• 12/02/2026

“'Non mi sono mai potuta permettere di mostrare sofferenza o tristezza, perché mi sono sempre sentita in debito con mamma, Patrizia e papà. Mi piacevo e stavo bene con me stessa, con un piccolo strano cervello che vedevo tutto rosa, ed ero viva e felice di essere quello che ero'. Sono le parole di Ileana Argentin e chi ha l'ha conosciuta da vicino, ora che non c'è più, non può fare a meno di domandarsi sul vero rapporto con la vita, della forza e della fragilità dell'anima. Chi nasce e cresce nella fragilità e ha un bisogno matto di ossigeno come è successo a Ileana, sa essere forte come nessuno”. Lo dichiara il deputato PD, Roberto Morassut intervenendo in Aula per ricordare Ileana Argentin.
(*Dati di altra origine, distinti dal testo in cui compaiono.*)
(** The Claude recipes are conservative.  Whatever the last observation is, a
    proposed action waits at most 300 seconds, waits for the reset of a correlated limit,
    selects in a trusted wait menu with arrow keys and one Enter, or types the fixed
    resume text; keys and text are proposed only for the observations above, with their
    guards and bound to the evidence fingerprint.  No other kind of action is proposed,
    and none for a StopFailure that requires a human. *)
Lemma claude_recipes_conservative w a :
  claude_action_for w = Some a →
  ∃ e, last_observation w = Some e
    ∧ ¬ (from_claude_hook e = true ∧ policy_hint e = Hint.HumanRequired ∧ category e = Category.TerminalFailure)
    ∧ match kind a with
      | WaitDuration s => 1 ≤ s ≤ 300
      | WaitUntil _ => from_claude_hook e = true ∧ limit_category (category e) = true
                       ∧ policy_hint e = Hint.WaitAllowed
      | SendKeys keys => menu_observation e ∧ preconditions a = menu_guards e
                         ∧ ∃ m, keys = menu_keys m ∧ -128 ≤ moves m ≤ 127
      | SendText text => resume_observation e ∧ text = DEFAULT_RESUME
                         ∧ ∃ session, preconditions a = resume_guards e session
      | _ => False
      end.
Proof.
  unfold claude_action_for. intros (e & He & H3)%bind_Some. exists e. split; [done|].
  destruct (_ && _ && _ && _) eqn:Emenu in H3.
  { inv_watch. unfold menu_action in H3.
    apply bind_Some in H3 as (v & _ & H3). apply bind_Some in H3 as (z & _ & H3).
    apply bind_Some in H3 as (m & Hm & [= <-]). apply within_Some in Hm as [-> Hm]. cbn.
    split; [unfold from_claude_hook; rewrite bool_decide_eq_false_2; [naive_solver|congruence]|].
    unfold menu_observation. split; [done|]. split; [done|]. by exists (mkWaitMenu z). }
  clear Emenu. destruct (from_claude_hook e) eqn:Eh; cbn [negb] in H3.
  2: { split; [naive_solver|]. unfold builtin_action_for in H3. rewrite He in H3.
       destruct (_ || _) in H3; [done|]. injection H3 as <-. cbn. lia. }
  destruct (limit_category (category e) && _) eqn:El.
  { apply andb_true_iff in El as [El Ew%bool_decide_eq_true].
    unfold wait_for_reset in H3. apply bind_Some in H3 as (? & _ & H3).
    apply bind_Some in H3 as (? & _ & H3). apply bind_Some in H3 as (? & _ & [= <-]).
    cbn. split; [|done]. intros (_ & ? & _). congruence. }
  destruct (category_eqb (category e) Category.TransientOverload && terminal e) eqn:Eo.
  { apply andb_true_iff in Eo as [Eo%bool_decide_eq_true _]. injection H3 as <-.
    destruct (overload_wait_bound e (revision w)) as (s & -> & Hs).
    split; [|done]. intros (_ & _ & ?). congruence. }
  destruct (_ && _ && _) eqn:Er in H3; [|done].
  apply andb_true_iff in Er as [Er Em]. apply andb_true_iff in Er as [Ec Ed].
  apply bool_decide_eq_true in Ec, Ed. apply meta_true_spec in Em.
  unfold resume_action in H3. apply bind_Some in H3 as (session & _ & [= <-]). cbn.
  split; [intros (_ & _ & ?); congruence|]. unfold resume_observation. eauto 10.
Qed.
End Compose.

(** ** Waiting and resuming agree *)
Section Resume.
Context `{Rfc3339Text} `{Chrono} `{Sha256Hex} `{TargetHash}.

Lemma parse_reset_margin text now r : parse_reset text now = Some r → ResetTime.margin_seconds r = 60.
Proof.
  unfold parse_reset. destruct (_ || _); [done|]. destruct (negb _); [done|].
  destruct (parse_relative _); [by intros [= <-]|].
  intros (? & _ & H4)%bind_Some. apply bind_Some in H4 as ([[? ?] ?] & _ & H4).
  apply bind_Some in H4 as (? & _ & H4). apply bind_Some in H4 as (? & _ & H4).
  destruct (_ && _) in H4; [done|]. by injection H4 as <-.
Qed.

Lemma hook_outcome_wait c cat hint :
  hook_outcome c = Some (cat, hint) → limit_category cat = true → hint = Hint.WaitAllowed.
Proof. destruct c; cbn; intros [= <- <-]; done. Qed.

(** A hook event of a limit with a reset time, and what it carries. *)
Lemma hook_event_reset facts w e :
  correlated_hook_event facts w = Some e → limit_category (category e) = true → reset e ≠ None →
  from_claude_hook e = true ∧ policy_hint e = Hint.WaitAllowed
  ∧ ∃ d, meta_str (metadata e) "claude_reset_at" = Some (to_rfc3339 d)
      ∧ event_margin e = Some 60 ∧ resume_margin e = 60.
Proof.
  unfold correlated_hook_event. intros (ref & _ & H4)%bind_Some.
  apply bind_Some in H4 as (binding & _ & H4). destruct (_ || _ || _ || _); [done|].
  apply bind_Some in H4 as (ms & _ & H4). apply bind_Some in H4 as (m & _ & H4).
  apply bind_Some in H4 as ([cat hint] & Ho & H4). apply bind_Some in H4 as (e0 & He0 & H4).
  apply event_new_fields in He0 as (Hsrc & Hcat & Hhint & Hmeta & _ & _ & _ & Hr0).
  destruct (parse_reset _ _) as [r|] eqn:Er; injection H4 as <-; [|by rewrite <- Hr0].
  intros Hl _. cbn [add_reset put_meta set_reset set_session category policy_hint] in *.
  rewrite Hcat in Hl. apply parse_reset_margin in Er.
  assert (resume_margin (add_reset r (set_session (Some (claude_session_id ref)) e0)) = 60) as Hm.
  { unfold resume_margin. cbn [add_reset put_meta metadata]. rewrite lookup_insert_eq, Er. done. }
  split; [|split; [|exists (reset_at r); split_and!]].
  - unfold from_claude_hook, add_reset, put_meta, set_reset, set_session. cbn [source].
    by rewrite Hsrc, bool_decide_eq_true_2.
  - rewrite Hhint. by apply (hook_outcome_wait _ _ _ Ho).
  - unfold meta_str. cbn [add_reset put_meta metadata set_reset].
    rewrite lookup_insert_ne, lookup_insert_eq by done. done.
  - unfold event_margin. cbn. by rewrite Er.
  - done.
Qed.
“Una donna – sottolinea il parlamentare dem - che ha vissuto in un tempo sospeso sulla parola forse ma che ha camminato dritta e decisa muovendo il mondo con un joystick. Con il suo impegno nell'attività associativa per le persone disabili, nel Comune di Roma e nelle due legislature in Parlamento ideò la legge del 'dopo di noi' che ha rivoluzionato le politiche sulla disabilità uscendo dai confini della sola assistenza per mettere al centro il tema della dignità della persona. 'Ovunque c'è il rischio dell'esclusione, c'è uno spazio da ricucire, c'è meno uguaglianza e allo stesso tempo meno differenza' queste parole sono un lascito fondamentale”. “Oggi il PD saluta Ileana Argentin e abbraccia tutti i suoi familiari e gli amici che le hanno voluto bene. Sempre bella, profumata, femminile e assolutamente ironica. Con i suoi vestiti accesi che cantavano vita e volontà. A noi piace pensare che ora, finalmente, stai volando su un altalena”, conclude Morassut.